Provided material:
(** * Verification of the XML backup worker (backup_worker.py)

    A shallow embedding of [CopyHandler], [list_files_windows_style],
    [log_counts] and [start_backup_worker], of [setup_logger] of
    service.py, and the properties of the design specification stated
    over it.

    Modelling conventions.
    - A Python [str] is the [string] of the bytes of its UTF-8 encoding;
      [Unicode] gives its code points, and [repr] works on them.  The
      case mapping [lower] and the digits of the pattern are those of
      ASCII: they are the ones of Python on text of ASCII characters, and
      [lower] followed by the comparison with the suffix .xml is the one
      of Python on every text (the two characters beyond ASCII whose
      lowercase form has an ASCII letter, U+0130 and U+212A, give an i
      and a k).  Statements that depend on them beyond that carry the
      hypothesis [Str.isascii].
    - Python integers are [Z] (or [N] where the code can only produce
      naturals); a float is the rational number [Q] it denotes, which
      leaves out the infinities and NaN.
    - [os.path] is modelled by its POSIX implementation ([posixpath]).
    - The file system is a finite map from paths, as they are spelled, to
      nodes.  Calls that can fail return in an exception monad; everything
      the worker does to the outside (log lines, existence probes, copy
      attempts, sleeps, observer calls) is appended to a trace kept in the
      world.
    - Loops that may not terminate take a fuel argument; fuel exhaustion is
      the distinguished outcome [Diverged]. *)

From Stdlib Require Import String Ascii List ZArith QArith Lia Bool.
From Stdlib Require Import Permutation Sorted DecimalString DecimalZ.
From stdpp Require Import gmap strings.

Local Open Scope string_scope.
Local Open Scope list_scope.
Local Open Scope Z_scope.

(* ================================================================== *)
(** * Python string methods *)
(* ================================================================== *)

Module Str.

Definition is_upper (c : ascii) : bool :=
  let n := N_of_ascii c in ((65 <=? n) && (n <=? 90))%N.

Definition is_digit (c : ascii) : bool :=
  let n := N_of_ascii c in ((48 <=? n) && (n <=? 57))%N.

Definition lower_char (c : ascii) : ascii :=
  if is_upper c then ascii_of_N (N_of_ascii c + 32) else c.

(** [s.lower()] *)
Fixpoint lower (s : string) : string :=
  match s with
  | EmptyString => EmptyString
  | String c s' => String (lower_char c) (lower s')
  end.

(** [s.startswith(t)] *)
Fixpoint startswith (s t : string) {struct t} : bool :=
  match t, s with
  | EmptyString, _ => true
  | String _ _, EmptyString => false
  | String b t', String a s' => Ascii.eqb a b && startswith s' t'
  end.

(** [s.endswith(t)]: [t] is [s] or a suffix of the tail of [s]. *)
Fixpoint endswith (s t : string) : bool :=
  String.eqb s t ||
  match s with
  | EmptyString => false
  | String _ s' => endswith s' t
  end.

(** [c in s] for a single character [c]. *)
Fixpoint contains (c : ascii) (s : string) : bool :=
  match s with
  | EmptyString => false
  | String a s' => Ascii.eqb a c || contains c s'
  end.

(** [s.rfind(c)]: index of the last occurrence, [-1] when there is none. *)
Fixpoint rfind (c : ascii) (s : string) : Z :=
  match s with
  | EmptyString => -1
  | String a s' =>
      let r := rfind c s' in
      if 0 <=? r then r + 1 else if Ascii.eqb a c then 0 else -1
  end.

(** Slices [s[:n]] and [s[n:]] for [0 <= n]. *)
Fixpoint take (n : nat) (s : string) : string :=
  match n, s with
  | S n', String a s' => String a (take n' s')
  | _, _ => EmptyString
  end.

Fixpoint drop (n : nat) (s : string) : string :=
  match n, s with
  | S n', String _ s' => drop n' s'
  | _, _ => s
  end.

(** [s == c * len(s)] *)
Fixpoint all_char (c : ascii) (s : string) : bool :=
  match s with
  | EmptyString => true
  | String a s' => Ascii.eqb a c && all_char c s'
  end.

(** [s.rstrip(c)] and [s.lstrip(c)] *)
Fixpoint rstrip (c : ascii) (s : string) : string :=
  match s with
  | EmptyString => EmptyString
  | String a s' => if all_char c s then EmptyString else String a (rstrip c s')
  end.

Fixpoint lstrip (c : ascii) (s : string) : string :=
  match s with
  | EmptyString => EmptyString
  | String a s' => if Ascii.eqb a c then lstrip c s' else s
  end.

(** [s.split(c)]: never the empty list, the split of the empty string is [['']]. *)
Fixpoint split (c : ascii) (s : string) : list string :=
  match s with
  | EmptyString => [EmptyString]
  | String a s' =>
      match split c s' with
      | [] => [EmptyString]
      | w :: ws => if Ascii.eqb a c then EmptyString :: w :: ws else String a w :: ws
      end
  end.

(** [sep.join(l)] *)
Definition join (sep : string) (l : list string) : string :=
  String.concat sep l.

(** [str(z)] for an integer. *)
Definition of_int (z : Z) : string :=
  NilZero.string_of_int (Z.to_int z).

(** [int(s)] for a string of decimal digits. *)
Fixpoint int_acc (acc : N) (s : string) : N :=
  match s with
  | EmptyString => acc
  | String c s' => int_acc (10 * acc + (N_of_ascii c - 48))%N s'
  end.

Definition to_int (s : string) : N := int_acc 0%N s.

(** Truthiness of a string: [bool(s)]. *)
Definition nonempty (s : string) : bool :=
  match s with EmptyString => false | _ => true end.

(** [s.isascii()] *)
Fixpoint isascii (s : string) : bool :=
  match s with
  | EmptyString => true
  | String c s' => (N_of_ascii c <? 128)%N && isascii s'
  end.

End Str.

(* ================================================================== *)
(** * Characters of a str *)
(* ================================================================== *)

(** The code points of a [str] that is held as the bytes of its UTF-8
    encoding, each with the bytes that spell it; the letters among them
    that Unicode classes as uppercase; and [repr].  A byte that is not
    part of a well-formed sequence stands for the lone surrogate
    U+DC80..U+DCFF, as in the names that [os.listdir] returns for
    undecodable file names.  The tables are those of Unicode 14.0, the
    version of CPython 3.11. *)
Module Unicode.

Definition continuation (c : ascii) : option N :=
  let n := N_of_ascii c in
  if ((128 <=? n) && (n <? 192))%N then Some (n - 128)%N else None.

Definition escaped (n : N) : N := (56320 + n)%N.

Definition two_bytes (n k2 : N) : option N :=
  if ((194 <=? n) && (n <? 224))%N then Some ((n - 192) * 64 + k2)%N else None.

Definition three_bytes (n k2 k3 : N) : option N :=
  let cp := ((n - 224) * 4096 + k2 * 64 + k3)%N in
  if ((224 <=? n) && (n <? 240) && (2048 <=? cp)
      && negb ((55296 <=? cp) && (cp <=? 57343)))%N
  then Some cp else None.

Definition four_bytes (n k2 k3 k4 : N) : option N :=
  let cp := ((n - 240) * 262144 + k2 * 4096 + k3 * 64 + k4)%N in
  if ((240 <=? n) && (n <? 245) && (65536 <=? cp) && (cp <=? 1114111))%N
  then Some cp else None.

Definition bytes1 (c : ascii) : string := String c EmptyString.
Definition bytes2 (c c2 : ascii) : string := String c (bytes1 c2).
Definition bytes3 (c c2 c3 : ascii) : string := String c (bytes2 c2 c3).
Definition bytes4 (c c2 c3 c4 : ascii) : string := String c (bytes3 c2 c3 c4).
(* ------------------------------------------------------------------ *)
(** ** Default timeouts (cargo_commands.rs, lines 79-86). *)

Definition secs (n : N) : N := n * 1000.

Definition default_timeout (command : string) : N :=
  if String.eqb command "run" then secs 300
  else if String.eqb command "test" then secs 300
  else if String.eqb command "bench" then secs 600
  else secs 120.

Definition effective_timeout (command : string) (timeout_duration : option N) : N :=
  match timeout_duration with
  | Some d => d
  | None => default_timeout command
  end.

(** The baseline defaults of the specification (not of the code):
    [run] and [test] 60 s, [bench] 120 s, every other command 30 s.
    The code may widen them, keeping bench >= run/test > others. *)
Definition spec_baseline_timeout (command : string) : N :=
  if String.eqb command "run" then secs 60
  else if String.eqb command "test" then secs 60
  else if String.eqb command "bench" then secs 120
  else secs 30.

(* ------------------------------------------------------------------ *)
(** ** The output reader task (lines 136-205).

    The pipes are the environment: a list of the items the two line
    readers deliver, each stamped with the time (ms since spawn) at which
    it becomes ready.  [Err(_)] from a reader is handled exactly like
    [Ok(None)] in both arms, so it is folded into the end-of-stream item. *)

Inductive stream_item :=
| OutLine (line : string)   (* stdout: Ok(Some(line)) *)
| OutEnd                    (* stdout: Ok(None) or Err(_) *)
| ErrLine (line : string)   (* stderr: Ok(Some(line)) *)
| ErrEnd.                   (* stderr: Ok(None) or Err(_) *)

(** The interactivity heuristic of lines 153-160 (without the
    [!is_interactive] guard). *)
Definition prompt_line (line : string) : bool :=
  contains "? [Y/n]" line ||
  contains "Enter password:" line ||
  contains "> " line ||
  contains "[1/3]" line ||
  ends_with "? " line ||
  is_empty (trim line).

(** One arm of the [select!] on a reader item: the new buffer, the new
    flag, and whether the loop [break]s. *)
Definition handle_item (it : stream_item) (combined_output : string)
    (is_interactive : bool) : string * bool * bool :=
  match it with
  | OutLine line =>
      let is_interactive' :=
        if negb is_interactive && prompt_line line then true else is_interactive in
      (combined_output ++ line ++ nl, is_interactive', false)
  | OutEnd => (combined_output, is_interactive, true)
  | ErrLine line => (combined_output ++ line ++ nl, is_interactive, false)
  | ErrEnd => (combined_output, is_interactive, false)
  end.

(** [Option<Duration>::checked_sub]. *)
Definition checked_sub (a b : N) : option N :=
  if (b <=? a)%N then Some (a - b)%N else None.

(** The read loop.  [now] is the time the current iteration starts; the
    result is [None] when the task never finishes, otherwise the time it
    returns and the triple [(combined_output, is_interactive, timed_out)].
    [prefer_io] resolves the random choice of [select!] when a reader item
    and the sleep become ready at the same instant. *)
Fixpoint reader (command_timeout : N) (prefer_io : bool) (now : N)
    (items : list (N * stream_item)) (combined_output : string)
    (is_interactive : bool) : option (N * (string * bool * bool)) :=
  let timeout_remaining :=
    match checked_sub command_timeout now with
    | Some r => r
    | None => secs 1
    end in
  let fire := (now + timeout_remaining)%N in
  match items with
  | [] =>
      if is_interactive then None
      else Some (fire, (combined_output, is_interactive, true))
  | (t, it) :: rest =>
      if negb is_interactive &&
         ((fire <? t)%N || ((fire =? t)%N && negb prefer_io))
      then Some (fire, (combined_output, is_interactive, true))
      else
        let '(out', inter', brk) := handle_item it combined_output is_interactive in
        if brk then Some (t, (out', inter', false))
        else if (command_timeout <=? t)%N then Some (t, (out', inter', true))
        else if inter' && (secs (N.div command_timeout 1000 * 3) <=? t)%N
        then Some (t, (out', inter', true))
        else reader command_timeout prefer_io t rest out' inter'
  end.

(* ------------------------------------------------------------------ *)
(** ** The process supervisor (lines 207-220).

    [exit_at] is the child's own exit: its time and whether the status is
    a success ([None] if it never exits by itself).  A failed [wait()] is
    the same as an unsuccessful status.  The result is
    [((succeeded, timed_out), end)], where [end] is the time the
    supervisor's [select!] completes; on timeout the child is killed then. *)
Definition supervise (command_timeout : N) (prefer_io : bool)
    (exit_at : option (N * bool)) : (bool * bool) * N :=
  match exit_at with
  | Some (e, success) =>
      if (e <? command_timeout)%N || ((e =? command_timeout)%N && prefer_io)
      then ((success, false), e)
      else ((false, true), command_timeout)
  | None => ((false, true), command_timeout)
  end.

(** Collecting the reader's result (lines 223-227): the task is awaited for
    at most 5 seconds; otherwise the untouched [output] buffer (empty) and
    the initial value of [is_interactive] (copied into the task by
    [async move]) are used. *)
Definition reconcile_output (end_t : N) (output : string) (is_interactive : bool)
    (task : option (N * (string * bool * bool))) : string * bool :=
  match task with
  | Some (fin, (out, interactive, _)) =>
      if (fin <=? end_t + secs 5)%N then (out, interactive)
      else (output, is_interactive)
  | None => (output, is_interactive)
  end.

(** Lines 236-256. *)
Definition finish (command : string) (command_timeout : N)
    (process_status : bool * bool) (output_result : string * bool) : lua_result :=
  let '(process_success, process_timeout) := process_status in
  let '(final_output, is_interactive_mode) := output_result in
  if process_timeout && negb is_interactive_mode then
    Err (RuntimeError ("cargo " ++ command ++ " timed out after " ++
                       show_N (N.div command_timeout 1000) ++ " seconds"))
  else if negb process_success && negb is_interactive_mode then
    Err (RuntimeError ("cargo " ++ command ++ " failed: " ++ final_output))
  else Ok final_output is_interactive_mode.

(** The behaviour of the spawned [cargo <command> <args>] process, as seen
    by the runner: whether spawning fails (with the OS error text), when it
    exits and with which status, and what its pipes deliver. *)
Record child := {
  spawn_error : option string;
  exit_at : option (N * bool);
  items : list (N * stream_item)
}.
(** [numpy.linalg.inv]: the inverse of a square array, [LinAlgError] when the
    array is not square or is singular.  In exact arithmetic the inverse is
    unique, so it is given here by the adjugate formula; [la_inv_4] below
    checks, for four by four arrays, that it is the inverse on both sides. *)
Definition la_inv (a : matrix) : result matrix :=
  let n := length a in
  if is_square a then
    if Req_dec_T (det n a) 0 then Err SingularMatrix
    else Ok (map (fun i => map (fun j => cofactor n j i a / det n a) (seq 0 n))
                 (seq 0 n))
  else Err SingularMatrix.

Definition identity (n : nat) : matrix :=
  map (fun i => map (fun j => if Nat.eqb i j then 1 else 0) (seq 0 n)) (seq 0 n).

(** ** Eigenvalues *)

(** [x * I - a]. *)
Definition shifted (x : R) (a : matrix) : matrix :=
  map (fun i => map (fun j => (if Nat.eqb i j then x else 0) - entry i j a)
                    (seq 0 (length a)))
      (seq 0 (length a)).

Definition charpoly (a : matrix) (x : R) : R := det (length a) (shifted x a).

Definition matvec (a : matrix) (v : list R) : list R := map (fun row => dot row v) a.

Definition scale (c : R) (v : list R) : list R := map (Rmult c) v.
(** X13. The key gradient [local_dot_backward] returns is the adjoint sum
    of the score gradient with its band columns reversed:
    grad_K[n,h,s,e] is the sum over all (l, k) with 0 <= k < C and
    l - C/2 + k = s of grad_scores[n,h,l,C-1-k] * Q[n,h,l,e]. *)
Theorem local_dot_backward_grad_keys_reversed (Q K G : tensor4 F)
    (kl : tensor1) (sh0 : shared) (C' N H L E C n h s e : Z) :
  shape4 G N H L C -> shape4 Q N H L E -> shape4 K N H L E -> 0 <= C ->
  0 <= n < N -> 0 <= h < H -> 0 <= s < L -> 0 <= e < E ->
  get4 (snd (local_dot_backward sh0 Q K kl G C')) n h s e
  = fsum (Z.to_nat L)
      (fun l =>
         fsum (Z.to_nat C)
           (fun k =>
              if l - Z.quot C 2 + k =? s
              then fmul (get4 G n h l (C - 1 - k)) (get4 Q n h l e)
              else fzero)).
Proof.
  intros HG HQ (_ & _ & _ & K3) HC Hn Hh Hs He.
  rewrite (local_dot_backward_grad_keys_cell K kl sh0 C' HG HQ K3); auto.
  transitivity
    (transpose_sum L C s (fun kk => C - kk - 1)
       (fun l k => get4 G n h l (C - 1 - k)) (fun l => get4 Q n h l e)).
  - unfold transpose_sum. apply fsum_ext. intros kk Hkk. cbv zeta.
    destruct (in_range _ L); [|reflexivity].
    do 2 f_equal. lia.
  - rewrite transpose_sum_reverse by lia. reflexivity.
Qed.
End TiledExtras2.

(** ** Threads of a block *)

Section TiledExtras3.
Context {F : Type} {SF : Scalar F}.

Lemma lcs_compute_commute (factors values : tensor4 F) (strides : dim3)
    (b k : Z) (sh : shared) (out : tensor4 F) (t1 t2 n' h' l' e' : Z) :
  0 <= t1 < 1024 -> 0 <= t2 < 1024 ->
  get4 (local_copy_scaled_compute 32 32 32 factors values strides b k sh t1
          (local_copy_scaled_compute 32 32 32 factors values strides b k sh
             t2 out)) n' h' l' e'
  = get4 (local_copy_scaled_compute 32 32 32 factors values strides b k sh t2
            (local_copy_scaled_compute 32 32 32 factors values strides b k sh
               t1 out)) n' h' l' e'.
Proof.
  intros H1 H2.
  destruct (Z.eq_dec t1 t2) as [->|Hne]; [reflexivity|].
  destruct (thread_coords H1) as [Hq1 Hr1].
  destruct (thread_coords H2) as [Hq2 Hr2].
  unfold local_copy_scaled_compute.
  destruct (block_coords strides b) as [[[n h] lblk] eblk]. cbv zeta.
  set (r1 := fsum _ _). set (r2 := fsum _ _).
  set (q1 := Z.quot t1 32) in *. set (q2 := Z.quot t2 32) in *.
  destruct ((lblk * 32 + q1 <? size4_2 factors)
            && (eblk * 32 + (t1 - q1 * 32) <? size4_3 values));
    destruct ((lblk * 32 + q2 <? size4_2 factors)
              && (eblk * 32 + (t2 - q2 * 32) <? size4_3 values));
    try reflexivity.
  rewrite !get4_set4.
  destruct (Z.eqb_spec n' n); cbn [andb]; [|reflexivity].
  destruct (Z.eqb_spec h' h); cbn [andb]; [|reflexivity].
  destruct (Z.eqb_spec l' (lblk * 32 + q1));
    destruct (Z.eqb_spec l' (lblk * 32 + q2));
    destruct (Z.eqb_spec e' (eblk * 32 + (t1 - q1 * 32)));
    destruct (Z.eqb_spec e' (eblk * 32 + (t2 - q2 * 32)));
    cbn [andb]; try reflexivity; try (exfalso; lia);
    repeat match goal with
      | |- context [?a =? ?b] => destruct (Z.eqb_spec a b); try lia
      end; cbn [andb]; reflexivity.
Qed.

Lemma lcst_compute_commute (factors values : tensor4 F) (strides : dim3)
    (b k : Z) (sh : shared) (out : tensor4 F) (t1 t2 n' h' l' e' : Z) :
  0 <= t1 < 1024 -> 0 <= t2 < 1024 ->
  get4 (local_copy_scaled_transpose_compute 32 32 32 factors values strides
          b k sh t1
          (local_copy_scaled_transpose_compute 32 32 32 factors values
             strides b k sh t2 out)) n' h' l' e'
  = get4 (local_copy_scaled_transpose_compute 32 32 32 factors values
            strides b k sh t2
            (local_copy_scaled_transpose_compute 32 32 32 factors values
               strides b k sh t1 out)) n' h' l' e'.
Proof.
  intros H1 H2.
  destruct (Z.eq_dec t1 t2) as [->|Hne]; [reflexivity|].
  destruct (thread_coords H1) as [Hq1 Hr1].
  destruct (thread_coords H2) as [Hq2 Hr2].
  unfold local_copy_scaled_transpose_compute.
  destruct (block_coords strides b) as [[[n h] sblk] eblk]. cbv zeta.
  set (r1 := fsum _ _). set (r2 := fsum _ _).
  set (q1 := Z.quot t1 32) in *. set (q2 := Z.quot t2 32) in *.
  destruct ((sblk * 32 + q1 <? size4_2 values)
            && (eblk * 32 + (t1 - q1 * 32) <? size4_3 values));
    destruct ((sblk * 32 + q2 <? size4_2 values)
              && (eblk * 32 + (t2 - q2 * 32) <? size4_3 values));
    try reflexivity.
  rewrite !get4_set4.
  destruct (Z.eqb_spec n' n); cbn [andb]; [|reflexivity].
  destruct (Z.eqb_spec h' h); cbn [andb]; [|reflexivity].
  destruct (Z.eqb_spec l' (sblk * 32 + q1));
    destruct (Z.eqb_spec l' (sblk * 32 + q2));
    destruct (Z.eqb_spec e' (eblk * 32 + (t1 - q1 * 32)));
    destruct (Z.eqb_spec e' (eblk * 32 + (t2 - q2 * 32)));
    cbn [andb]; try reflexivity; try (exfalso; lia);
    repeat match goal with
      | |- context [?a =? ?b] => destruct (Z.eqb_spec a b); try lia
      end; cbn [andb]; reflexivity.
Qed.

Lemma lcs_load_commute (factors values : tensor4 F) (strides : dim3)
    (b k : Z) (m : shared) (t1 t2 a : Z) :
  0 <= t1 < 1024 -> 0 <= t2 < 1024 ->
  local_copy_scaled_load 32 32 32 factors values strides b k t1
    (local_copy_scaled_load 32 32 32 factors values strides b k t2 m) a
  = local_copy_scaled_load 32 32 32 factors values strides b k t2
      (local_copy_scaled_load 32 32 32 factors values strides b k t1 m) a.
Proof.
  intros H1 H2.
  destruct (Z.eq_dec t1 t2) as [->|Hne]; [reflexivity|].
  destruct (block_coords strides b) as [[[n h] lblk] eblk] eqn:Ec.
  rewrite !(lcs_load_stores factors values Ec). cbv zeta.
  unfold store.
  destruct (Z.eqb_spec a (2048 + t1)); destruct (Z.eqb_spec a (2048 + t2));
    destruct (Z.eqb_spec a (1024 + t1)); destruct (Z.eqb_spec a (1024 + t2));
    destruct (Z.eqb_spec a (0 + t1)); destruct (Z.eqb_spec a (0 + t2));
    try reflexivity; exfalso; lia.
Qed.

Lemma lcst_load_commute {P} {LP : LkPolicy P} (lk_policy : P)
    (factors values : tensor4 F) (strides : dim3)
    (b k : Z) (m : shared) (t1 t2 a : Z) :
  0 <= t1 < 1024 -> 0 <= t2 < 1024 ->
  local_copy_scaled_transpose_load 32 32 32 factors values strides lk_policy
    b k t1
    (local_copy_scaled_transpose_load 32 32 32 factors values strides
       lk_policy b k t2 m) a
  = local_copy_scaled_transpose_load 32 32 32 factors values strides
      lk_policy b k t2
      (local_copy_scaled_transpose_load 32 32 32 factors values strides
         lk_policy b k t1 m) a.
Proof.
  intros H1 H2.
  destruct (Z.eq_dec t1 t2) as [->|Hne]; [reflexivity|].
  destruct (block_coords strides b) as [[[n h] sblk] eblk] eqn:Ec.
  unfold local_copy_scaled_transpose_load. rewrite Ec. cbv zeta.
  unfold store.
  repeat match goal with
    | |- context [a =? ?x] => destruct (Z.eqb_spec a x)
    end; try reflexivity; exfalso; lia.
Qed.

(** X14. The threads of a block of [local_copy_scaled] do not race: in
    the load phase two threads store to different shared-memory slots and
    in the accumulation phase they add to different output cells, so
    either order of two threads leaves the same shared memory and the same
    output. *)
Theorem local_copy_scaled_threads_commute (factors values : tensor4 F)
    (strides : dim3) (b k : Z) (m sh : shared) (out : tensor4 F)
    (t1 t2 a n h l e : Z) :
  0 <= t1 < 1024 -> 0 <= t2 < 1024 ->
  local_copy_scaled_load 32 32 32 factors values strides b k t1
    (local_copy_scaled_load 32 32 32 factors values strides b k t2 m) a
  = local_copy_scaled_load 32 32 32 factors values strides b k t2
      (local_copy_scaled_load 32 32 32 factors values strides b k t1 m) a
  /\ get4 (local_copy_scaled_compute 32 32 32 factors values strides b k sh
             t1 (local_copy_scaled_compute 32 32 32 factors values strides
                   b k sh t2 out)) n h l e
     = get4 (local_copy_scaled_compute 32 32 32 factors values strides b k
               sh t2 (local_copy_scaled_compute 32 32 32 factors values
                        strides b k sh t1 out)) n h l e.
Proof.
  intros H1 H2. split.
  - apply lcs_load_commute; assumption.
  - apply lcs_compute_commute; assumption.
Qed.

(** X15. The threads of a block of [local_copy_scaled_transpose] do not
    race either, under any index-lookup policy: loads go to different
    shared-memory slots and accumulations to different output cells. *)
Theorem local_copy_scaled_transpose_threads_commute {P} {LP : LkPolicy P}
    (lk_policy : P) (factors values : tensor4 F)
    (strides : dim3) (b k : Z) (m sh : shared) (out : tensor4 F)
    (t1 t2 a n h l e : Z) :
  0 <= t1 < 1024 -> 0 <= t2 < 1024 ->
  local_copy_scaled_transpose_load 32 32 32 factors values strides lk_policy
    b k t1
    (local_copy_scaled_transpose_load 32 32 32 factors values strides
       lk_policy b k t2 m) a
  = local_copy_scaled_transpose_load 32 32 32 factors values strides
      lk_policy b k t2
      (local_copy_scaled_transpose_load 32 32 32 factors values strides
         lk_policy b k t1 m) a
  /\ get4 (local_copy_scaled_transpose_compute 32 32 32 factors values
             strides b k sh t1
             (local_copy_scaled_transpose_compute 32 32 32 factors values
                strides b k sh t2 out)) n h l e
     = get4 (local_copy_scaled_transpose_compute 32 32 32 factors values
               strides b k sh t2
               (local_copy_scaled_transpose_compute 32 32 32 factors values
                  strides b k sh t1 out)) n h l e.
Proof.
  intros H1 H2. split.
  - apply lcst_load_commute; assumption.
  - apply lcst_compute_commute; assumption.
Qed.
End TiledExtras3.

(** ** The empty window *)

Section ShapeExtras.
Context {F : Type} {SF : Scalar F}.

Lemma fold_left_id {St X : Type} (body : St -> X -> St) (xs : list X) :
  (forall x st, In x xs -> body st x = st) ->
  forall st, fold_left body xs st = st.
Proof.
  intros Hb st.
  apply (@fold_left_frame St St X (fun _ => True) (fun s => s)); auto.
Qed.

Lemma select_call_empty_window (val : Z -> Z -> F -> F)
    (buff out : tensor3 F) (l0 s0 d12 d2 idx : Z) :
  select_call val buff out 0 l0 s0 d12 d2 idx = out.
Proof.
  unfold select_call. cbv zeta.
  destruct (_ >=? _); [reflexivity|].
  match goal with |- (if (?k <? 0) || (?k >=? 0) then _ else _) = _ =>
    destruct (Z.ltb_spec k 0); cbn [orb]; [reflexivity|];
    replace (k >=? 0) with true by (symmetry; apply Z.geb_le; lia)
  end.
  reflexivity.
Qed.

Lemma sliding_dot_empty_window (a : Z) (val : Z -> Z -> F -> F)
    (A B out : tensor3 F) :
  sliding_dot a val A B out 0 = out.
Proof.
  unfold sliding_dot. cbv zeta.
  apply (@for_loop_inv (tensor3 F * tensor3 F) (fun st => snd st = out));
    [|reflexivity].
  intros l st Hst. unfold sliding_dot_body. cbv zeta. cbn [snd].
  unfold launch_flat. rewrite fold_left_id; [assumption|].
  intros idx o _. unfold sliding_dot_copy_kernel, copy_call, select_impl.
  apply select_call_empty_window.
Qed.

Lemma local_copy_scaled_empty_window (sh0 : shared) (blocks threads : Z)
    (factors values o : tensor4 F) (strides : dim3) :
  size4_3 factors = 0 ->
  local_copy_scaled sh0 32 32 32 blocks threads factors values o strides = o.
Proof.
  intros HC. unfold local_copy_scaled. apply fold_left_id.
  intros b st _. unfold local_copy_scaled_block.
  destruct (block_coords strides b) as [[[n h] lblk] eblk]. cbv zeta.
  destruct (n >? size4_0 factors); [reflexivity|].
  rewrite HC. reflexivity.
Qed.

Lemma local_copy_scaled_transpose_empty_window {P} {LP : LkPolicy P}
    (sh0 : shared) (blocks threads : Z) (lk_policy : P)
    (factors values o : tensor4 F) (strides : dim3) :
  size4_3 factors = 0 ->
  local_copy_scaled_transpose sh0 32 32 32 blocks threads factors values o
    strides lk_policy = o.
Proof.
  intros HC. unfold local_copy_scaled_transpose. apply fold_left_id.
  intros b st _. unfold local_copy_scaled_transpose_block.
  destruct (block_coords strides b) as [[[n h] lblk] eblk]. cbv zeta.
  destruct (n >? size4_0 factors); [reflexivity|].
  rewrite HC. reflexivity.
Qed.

What the task requires:
Say only the number of lines above holding "cells".

Solution for this exercise:
2